Every football fan in the country knows about Jameis Winston and Marcus Mariota, but out at UCLA there is another quarterback making a run at becoming the No. 1 prospect in the 2015 draft. The NFL knows about Brett Hundley, and fans should too.
The Tale of the Tape
6'3", 227 lbs
53 touchdowns, 20 interceptions (career)
320 career rushes
Many college quarterbacks are spending their Saturdays throwing checkdowns and bubble screens, but not at UCLA. The Bruins offense asks Hundley to move the ball down the field. The quarterback in this system must read the field, find the best option and deliver passes at varying levels. That's great for showcasing Hundley's accuracy and understanding of space.
Want an NFL-level play from Hundley? This throw against Nebraska shows it all.
The Cornhuskers show an off coverage at the snap—the cornerback near the top of the video is eight yards off the line of scrimmage when the ball is snapped. Hundley reads this pre-snap and knows where his primary target is.
Post-snap, Hundley does a good job of letting the play develop. He has options on the right side of the formation with the deep sideline route and the underneath seam route from the slot receiver. He holds the safety as long as possible before cutting the coverage with a sideline throw.

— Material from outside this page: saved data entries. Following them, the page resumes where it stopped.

(* ===== verification/LaunchChannelFixture.v ===== *)
(** The fixture's launch through the channel: the witnesses of the theorems on the helper
and on delivery. *)

From S2P Require Import Prelude GoStrings Provider Digest GoEncoding Json LaunchError JsonScan LaunchTypes LaunchManifest LaunchProps LaunchFixture LaunchSession LaunchSessionProps Effects LaunchProvider LaunchHelper LaunchHelperProps LaunchDelivery.
#[local] Open Scope go_scope.

Definition fixture_binding : LaunchBinding := mkBinding "docker-prod" "api" "" 0 0 "".
Definition fixture_unbound : Helper := {|
  h_Manifest := fixture_manifest; h_Service := no_service;
  h_Canonical := encode (with_window 0 0 fixture_manifest); h_HeartbeatTimeout := 0; h_binding := no_binding |}.
Definition fixture_helper : Helper := {|
  h_Manifest := fixture_manifest; h_Service := fixture_service;
  h_Canonical := encode (with_window 0 0 fixture_manifest); h_HeartbeatTimeout := 0; h_binding := fixture_binding |}.

Lemma fixture_new : NewHelperAt fixture_data fixture_policy true fixture_now = Ok fixture_unbound.
Proof. vm_compute. reflexivity. Qed.
Lemma fixture_bound : Bind fixture_unbound fixture_binding = Ok fixture_helper.
Proof. vm_compute. reflexivity. Qed.
Lemma fixture_live n : ValidateAt fixture_manifest ((λ _ : nat, fixture_now) n) = None.
Proof. vm_compute. reflexivity. Qed.

Definition fixture_key : ManifestKey := mkKey "APP_TOKEN" "1" "APP_TOKEN".
Definition fixture_values : SecretSet := {["APP_TOKEN" := item_for fixture_key "value"]}.
Lemma fixture_set : set_for fits (elems (sa_Keys fixture_service)) fixture_values.
Proof. apply (set_for_insert fits [] ∅ fixture_key "value"); [apply set_for_nil|done|vm_compute; discriminate]. Qed.

Lemma fixture_canonical : h_Canonical fixture_helper ≠ "".
Proof. vm_compute. discriminate. Qed.
Lemma fixture_authority : AuthorityBytes fixture_manifest = Ok (h_Canonical fixture_helper).
Proof. reflexivity. Qed.
Lemma fixture_service_found : Service fixture_manifest (sa_Name fixture_service) = Some fixture_service.
Proof. vm_compute. reflexivity. Qed.
Lemma fixture_bound_names : lb_RuntimeID (h_binding fixture_helper) ≠ "" ∧ lb_Service (h_binding fixture_helper) ≠ "".
Proof. split; vm_compute; discriminate. Qed.
Lemma fixture_shared : x_shared "a" (x_public "b") ≠ None.
Proof. done. Qed.

Lemma secrets_delivered_witness :
  ∃ out s session rest r,
    SendEnvelope (mkSender (Some "a") (λ _, Some (zeros 12)) (λ _, None)) (hello "b") fixture_manifest fixture_service
      fixture_values (mkStream [] false) = (mkStream out false, Ok s) ∧
    RunHandshake (λ _, false) fixture_helper (Some "b") true (bytes_of out) = Ok (session, rest) ∧
    run_until_start (λ _, fixture_now) (λ _, false) fixture_helper rest session = Some (Ok r) ∧
    sr_values r = fixture_values.
Proof.
  destruct (secrets_delivered fixture_manifest fixture_service fixture_values fixture_helper "a" "b"
    (λ _, zeros 12) (λ _, fixture_now) fixture_valid fixture_service_found fixture_set fixture_authority
    fixture_canonical eq_refl fixture_service_found (proj1 fixture_bound_names) (proj2 fixture_bound_names)
    fixture_shared (λ _, eq_refl) fixture_live) as (out & s & session & rest & r & beat & session' & H1 & H2 & H3 & _ & H5 & _).
  exists out, s, session, rest, r. split; [exact H1|]. split; [exact H2|]. split; [exact H3|exact H5].
Defined.

Definition fixture_session : Session :=
  {| s_key := zeros 32; s_aad := zeros 32; s_send := 0; s_received := 0 |}.
Definition fixture_input : string :=
  bytes_of (key_wires (λ _, zeros 12) fixture_values (elems (sa_Keys fixture_service)) fixture_session).1.
Lemma fixture_run :
  match run_until_start (λ _, fixture_now) (λ _, false) fixture_helper fixture_input fixture_session with
  | Some (Ok r) => sr_child r = sa_Child fixture_service ∧ sr_values r = fixture_values
  | _ => False
  end.
Proof. vm_compute. split; reflexivity. Qed.
Lemma helper_starts_complete_witness :
  ∃ r, run_until_start (λ _, fixture_now) (λ _, false) fixture_helper fixture_input fixture_session = Some (Ok r) ∧
    sr_values r = fixture_values ∧
    set_for (authentic (s_key fixture_session) (s_aad fixture_session)) (elems (sa_Keys fixture_service)) (sr_values r).
Proof.
  pose proof fixture_run as Hrun.
  destruct (run_until_start _ _ _ _ _) as [[r|e]|] eqn:E; [|by destruct Hrun|by destruct Hrun].
  exists r. split; [reflexivity|]. split; [apply Hrun|].
  destruct (helper_starts_complete _ _ _ _ _ _ (λ _, fixture_now) (λ _, false) fixture_input fixture_session
    fixture_new fixture_bound) as [_ H].
  destruct (H r E) as (_ & service & Hs & _ & Hset & _).
  change (Service fixture_manifest (sa_Name fixture_service) = Some service) in Hs.
  rewrite fixture_service_found in Hs. injection Hs as <-. exact Hset.
Defined.
(* ===== verification/TimeParse.v ===== *)
(** [time.Parse(time.RFC3339, s)] of the standard library, and that it reads back what
[Format] writes. *)

From S2P Require Import Prelude GoStrings Provider GoEncoding GoTime Json.
#[local] Open Scope Z_scope.

(** [getnum]: one or two digits, two when [fixed]. *)
Definition getnum (fixed : bool) (s : string) : option (Z * string) :=
  match s with
  | String a (String b rest) =>
    if negb (is_digit a) then None
    else if is_digit b then Some (10 * (code a - 48) + (code b - 48), rest)
    else if fixed then None else Some (code a - 48, String b rest)
  | String a "" => if is_digit a && negb fixed then Some (code a - 48, "") else None
  | "" => None
  end.
Definition year4 (s : string) : option (Z * string) :=
  let y := str_take 4 s in
  if (String.length y =? 4)%nat && str_forall is_digit y then Some (digits_value 0 y, str_drop 4 s) else None.
Definition literal_byte (c : ascii) (s : string) : option string :=
  match s with String d s => if Ascii.eqb c d then Some s else None | "" => None end.

(** The digits at the head, and [10 ^ (9 - n)] for [n] of them. *)
Fixpoint take_digits (s : string) : string * string :=
  match s with
  | String c r => if is_digit c then let '(d, t) := take_digits r in (String c d, t) else ("", s)
  | "" => ("", "")
  end.
Definition nanoseconds (s : string) : Z * string :=
  match s with
  | String p (String d _ as r) =>
    if ((p =c ".") || (p =c ",")) && is_digit d then
      let '(ds, rest) := take_digits r in
      let ds := str_take 9 ds in
      (digits_value 0 ds * 10 ^ (9 - Z.of_nat (String.length ds)), rest)
    else (0, s)
  | _ => (0, s)
  end.
(** The offset in seconds. *)
Definition zone (s : string) : option (Z * string) :=
  match s with
  | String z r =>
    if z =c "Z" then Some (0, r)
    else
      match r with
      | String h1 (String h2 (String c (String m1 (String m2 rest)))) =>
        if negb (c =c ":") then None
        else
          match getnum true (String h1 (str1 h2)), getnum true (String m1 (str1 m2)) with
          | Some (hr, _), Some (mm, _) =>
            if (24 <? hr) || (60 <? mm) then None
            else if z =c "+" then Some ((hr * 60 + mm) * 60, rest)
            else if z =c "-" then Some (- ((hr * 60 + mm) * 60), rest)
            else None
          | _, _ => None
          end
      | _ => None
      end
  | "" => None
  end.

Definition is_leap (y : Z) : bool := (y mod 4 =? 0) && (negb (y mod 100 =? 0) || (y mod 400 =? 0)).
Definition days_in (m y : Z) : Z :=
  if m =? 2 then (if is_leap y then 29 else 28)
  else if (m =? 4) || (m =? 6) || (m =? 9) || (m =? 11) then 30 else 31.

Definition parse_rfc3339 (s : string) : option time :=
  '(y, s) ← year4 s; s ← literal_byte "-" s;
  '(mo, s) ← getnum true s; s ← (if (mo <=? 0) || (12 <? mo) then None else literal_byte "-" s);
  '(d, s) ← getnum true s; s ← literal_byte "T" s;
  '(h, s) ← getnum false s; s ← (if 24 <=? h then None else literal_byte ":" s);
  '(mi, s) ← getnum true s; s ← (if 60 <=? mi then None else literal_byte ":" s);
  '(sec, s) ← getnum true s;
  let '(nsec, s) := nanoseconds s in
  if 60 <=? sec then None
  else
    '(offset, s) ← zone s;
    if negb (bool_decide (s = "")) then None
    else if (d <? 1) || (days_in mo y <? d) then None
    else Some ((((of_civil y mo d - 306) * 86400 + h * 3600 + mi * 60 + sec) - offset) * second + nsec).

(** [t.UTC().Format(time.RFC3339)]: the whole seconds. *)
Definition rfc3339 (t : time) : string := rfc3339nano (t / second * second).

Example parse_zulu : parse_rfc3339 "1970-01-01T00:00:00Z" = Some (62135596800 * second).
Proof. vm_compute. reflexivity. Qed.
Example parse_offset : parse_rfc3339 "2024-02-29T12:34:56.12+02:00" =
  parse_rfc3339 "2024-02-29T10:34:56.120Z".
Proof. vm_compute. reflexivity. Qed.
Example parse_no_such_day : parse_rfc3339 "2023-02-29T12:34:56Z" = None.
Proof. vm_compute. reflexivity. Qed.

(** * Reading back *)

Lemma digit_byte n : is_digit (byte_of (48 + n mod 10)) = true.
Proof.
  unfold is_digit, in_range. rewrite digit_code. pose proof (Z.mod_pos_bound n 10 ltac:(lia)).
  apply andb_true_iff. split; apply Z.leb_le; lia.
Qed.
Lemma getnum_digits fixed n s : 0 ≤ n < 100 → getnum fixed (digits 2 n +:+ s) = Some (n, s).
Proof.
  intros Hn. cbn [digits]. change (10 ^ Z.of_nat 1) with 10. change (10 ^ Z.of_nat 0) with 1.
  rewrite Z.div_1_r. rewrite !str_cons_app. cbn [getnum]. rewrite !digit_byte. cbn [negb].
  rewrite !digit_code. rewrite (Z.mod_small (n / 10)) by (split; [apply Z.div_pos|apply Z.div_lt_upper_bound]; lia).
  f_equal. f_equal. pose proof (Z.div_mod n 10). lia.
Qed.
Lemma literal_here c s : literal_byte c (String c "" +:+ s) = Some s.
Proof. rewrite str_cons_app. cbn [literal_byte]. by rewrite Ascii.eqb_refl. Qed.
Lemma digits_digits w n : str_forall is_digit (digits w n) = true.
Proof. induction w as [|w IH]; [done|]. cbn [digits str_forall]. by rewrite digit_byte, IH. Qed.
Lemma digits_value_app acc w n : 0 ≤ n < 10 ^ Z.of_nat w →
  digits_value acc (digits w n) = acc * 10 ^ Z.of_nat w + n.
Proof.
  revert acc n. induction w as [|w IH]; intros acc n Hn; [cbn in *; lia|].
  rewrite Nat2Z.inj_succ, Z.pow_succ_r in * by lia. cbn [digits digits_value]. rewrite digit_code.
  assert (Hp : 0 < 10 ^ Z.of_nat w) by (apply Z.pow_pos_nonneg; lia).
  rewrite (Z.mod_small (n / _)) by (split; [apply Z.div_pos|apply Z.div_lt_upper_bound]; lia).
  assert (Hd : digits w n = digits w (n mod 10 ^ Z.of_nat w)).
  { clear IH acc. assert (H : ∀ v, (v ≤ w)%nat → digits v n = digits v (n mod 10 ^ Z.of_nat w)).
    { induction v as [|v IHv]; intros Hv; [done|]. cbn [digits]. rewrite <-IHv by lia. do 2 f_equal. f_equal.
      replace (Z.of_nat w) with (Z.of_nat v + Z.of_nat (w - v)) by lia.
      rewrite Z.pow_add_r by lia. assert (0 < 10 ^ Z.of_nat v) by (apply Z.pow_pos_nonneg; lia).
      assert (Hq : 0 < 10 ^ Z.of_nat (w - v)) by (apply Z.pow_pos_nonneg; lia).
      rewrite Z.rem_mul_r by lia. rewrite (Z.mul_comm (10 ^ Z.of_nat v)), Z.div_add by lia.
      rewrite (Z.div_small (n mod _)) by (apply Z.mod_pos_bound; lia). rewrite Z.add_0_l.
      replace (Z.of_nat (w - v)) with (Z.succ (Z.of_nat (w - v) - 1)) by lia.
      rewrite Z.pow_succ_r by lia. rewrite Z.rem_mul_r by (try lia; apply Z.pow_pos_nonneg; lia).
      rewrite (Z.mul_comm 10), Z.mod_add by lia. by rewrite Z.mod_mod by lia. }
    by apply H. }
  rewrite Hd, IH by (apply Z.mod_pos_bound; lia). pose proof (Z.div_mod n (10 ^ Z.of_nat w)). lia.
Qed.
Lemma year4_digits n s : 0 ≤ n < 10000 → year4 (digits 4 n +:+ s) = Some (n, s).
Proof.
  intros Hn. unfold year4.
  assert (Ht : str_take 4 (digits 4 n +:+ s) = digits 4 n)
    by (rewrite <-(digits_length 4 n) at 1; apply str_take_app).
  assert (Hd : str_drop 4 (digits 4 n +:+ s) = s)
    by (rewrite <-(digits_length 4 n) at 1; apply str_drop_app).
  rewrite Ht, Hd, digits_length, digits_digits, digits_value_app by done. done.
Qed.

(** Every day of an era is one its month has. *)
Definition day_fits (doe : Z) : bool := let '(y, m, d) := civil doe in (1 <=? d) && (d <=? days_in m y).
Fixpoint all_fit (n : nat) (z : Z) : bool :=
  match n with O => true | S n => day_fits z && all_fit n (z + 1) end.
Lemma all_fit_spec n z : all_fit n z = true → ∀ x, z ≤ x < z + Z.of_nat n → day_fits x = true.
Proof.
  revert z. induction n as [|n IH]; intros z; [lia|]. cbn [all_fit].
  intros [Hz Hn]%andb_true_iff x Hx. destruct (decide (x = z)) as [->|]; [done|].
  apply (IH (z + 1)); [done|lia].
Qed.
Lemma era_all_fit : all_fit (Z.to_nat 146097) 0 = true.
Proof. vm_compute. reflexivity. Qed.
Lemma civil_era days : civil days =
  let '(y, m, d) := civil (days mod 146097) in (y + days / 146097 * 400, m, d).
Proof.
  unfold civil. pose proof (Z.mod_pos_bound days 146097 ltac:(lia)).
  rewrite (Z.mod_small (days mod 146097) 146097), (Z.div_small (days mod 146097) 146097) by lia. cbv zeta.
  match goal with |- context [?m <=? 2] => destruct (m <=? 2) end; (apply f_equal2; [apply f_equal2; [ring|reflexivity]|reflexivity]).
Qed.
Lemma days_in_era m y k : days_in m (y + k * 400) = days_in m y.
Proof.
  unfold days_in, is_leap.
  assert (H4 : (y + k * 400) mod 4 = y mod 4) by (replace (k * 400) with (k * 100 * 4) by lia; by apply Z.mod_add).
  assert (H100 : (y + k * 400) mod 100 = y mod 100) by (replace (k * 400) with (k * 4 * 100) by lia; by apply Z.mod_add).
  by rewrite H4, H100, Z.mod_add by lia.
Qed.
Lemma civil_fits days : let '(y, m, d) := civil days in 1 ≤ d ≤ days_in m y.
Proof.
  rewrite civil_era. pose proof (all_fit_spec _ _ era_all_fit (days mod 146097)) as H.
  pose proof (Z.mod_pos_bound days 146097 ltac:(lia)). rewrite Z2Nat.id in H by lia.
  specialize (H ltac:(lia)). unfold day_fits in H. destruct (civil (days mod 146097)) as [[y m] d].
  rewrite days_in_era. split_bools. lia.
Qed.

(** What [Format] prints [Parse] reads, to the second. *)
Lemma parse_rfc3339_format t :
  json_time_ok t = true → parse_rfc3339 (rfc3339 t) = Some (t / second * second).
Proof.
  unfold json_time_ok. intros H. split_bools. unfold rfc3339.
  rewrite rfc3339nano_date_clock. unfold second.
  rewrite Z.div_mul, Z.mod_mul by lia. set (secs := t / 1000000000).
  assert (Hsecs : -31622400 ≤ secs < 315537897600) by (unfold secs; Z.to_euclidean_division_equations; lia).
  set (sod := secs mod 86400). assert (Hsod : 0 ≤ sod < 86400) by (apply Z.mod_pos_bound; lia).
  destruct (clock_range sod Hsod) as (Hh & Hi & Hj).
  assert (Hh2 : sod / 3600 < 24) by (Z.to_euclidean_division_equations; lia).
  assert (Hi2 : sod / 60 mod 60 < 60) by (apply Z.mod_pos_bound; lia).
  assert (Hj2 : sod mod 60 < 60) by (apply Z.mod_pos_bound; lia).
  unfold date_clock.
  pose proof (year_range (secs / 86400 + 306) ltac:(Z.to_euclidean_division_equations; lia)) as Hy.
  pose proof (of_civil_civil (secs / 86400 + 306)) as Hc.
  pose proof (civil_fits (secs / 86400 + 306)) as Hfit.
  destruct (civil (secs / 86400 + 306)) as [[y m] d]. destruct Hc as (Hof & Hm & Hd & _).
  unfold parse_rfc3339. rewrite year4_digits by done. cbn [mbind option_bind].
  rewrite literal_here. cbn [mbind option_bind].
  rewrite (getnum_digits true m) by lia. cbn [mbind option_bind].
  rewrite (proj2 (Z.leb_gt m 0)), (proj2 (Z.ltb_ge 12 m)) by lia. cbn [orb]. rewrite literal_here. cbn [mbind option_bind].
  rewrite (getnum_digits true d) by lia. cbn [mbind option_bind]. rewrite literal_here. cbn [mbind option_bind].
  rewrite (getnum_digits false) by lia. cbn [mbind option_bind].
  rewrite (proj2 (Z.leb_gt 24 (sod / 3600))) by lia. rewrite literal_here. cbn [mbind option_bind].
  rewrite (getnum_digits true (sod / 60 mod 60)) by lia. cbn [mbind option_bind].
  rewrite (proj2 (Z.leb_gt 60 (sod / 60 mod 60))) by lia. rewrite literal_here. cbn [mbind option_bind].
  rewrite (getnum_digits true (sod mod 60)) by lia. cbn [mbind option_bind].
  change (nanoseconds (fraction 0 +:+ "Z")) with (0, "Z"). cbv iota beta.
  rewrite (proj2 (Z.leb_gt 60 (sod mod 60))) by lia. change (zone "Z") with (Some (0, "")). cbn [mbind option_bind].
  change (bool_decide ("" = "")) with true. cbn [negb].
  rewrite (proj2 (Z.ltb_ge d 1)), (proj2 (Z.ltb_ge (days_in m y) d)) by lia. cbn [orb].
  rewrite Hof. f_equal. unfold second, sod. Z.to_euclidean_division_equations; lia.
Qed.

The ball placement here is perfect as Hundley drops the ball between the cornerback and the closing safety. This is called "dropping it in the bucket" and is executed to perfection. Over the course of watching his 2013 season, I saw many times when Hundley threw this same route with the same ball placement.
He is able to make this throw consistently, and it is one of the most difficult passes a quarterback will be asked to make.
Hundley can get erratic at times if you're looking for a spot-on pass every throw. The good in that is his passes are generally catchable. You don't see him completely miss the mark on many throws—and every quarterback will miss several throws per game—and his missteps are still close enough to be reeled in.
The area where Hundley scores best right away is in pocket presence. In the pocket he's strong, fluid and moves with grace whether pressured from the front or the side.
Hundley is a physically strong player, and defenders will struggle to bring him down. He uses that strength to his advantage and doesn't get impatient in the pocket or look to tuck and run too soon. He resets his feet and shoulders well when scanning the field and has a light bounce in his step at the top of his drop.
One fix NFL scouts will want from Hundley is avoiding traveling backward away from the line of scrimmage when pressured. Many young quarterbacks like to try to spin out of pressure and start pulling themselves away from the line, and Hundley likes to do this too by reversing out of the pocket. This will set up jaw-dropping runs and moves in the pocket but is something NFL teams will want to limit.
Hundley seems to hold on to the ball for too long at times, but compared to the other top-tier quarterbacks in college football during the 2013 season, he was working with the least amount of NFL-caliber talent. The aforementioned problem could be a habit the NFL needs to break, but it could also be brought on by receivers struggling to get open or linemen struggling to sustain a block.
Mechanics can make or break a quarterback, especially when it comes to his lower-body mechanics in the pocket.
The Jacksonville Jaguars reinvented Blake Bortles' lower-half mechanics in the offseason, and he looks like a different quarterback through the preseason. With Hundley, no revision is needed.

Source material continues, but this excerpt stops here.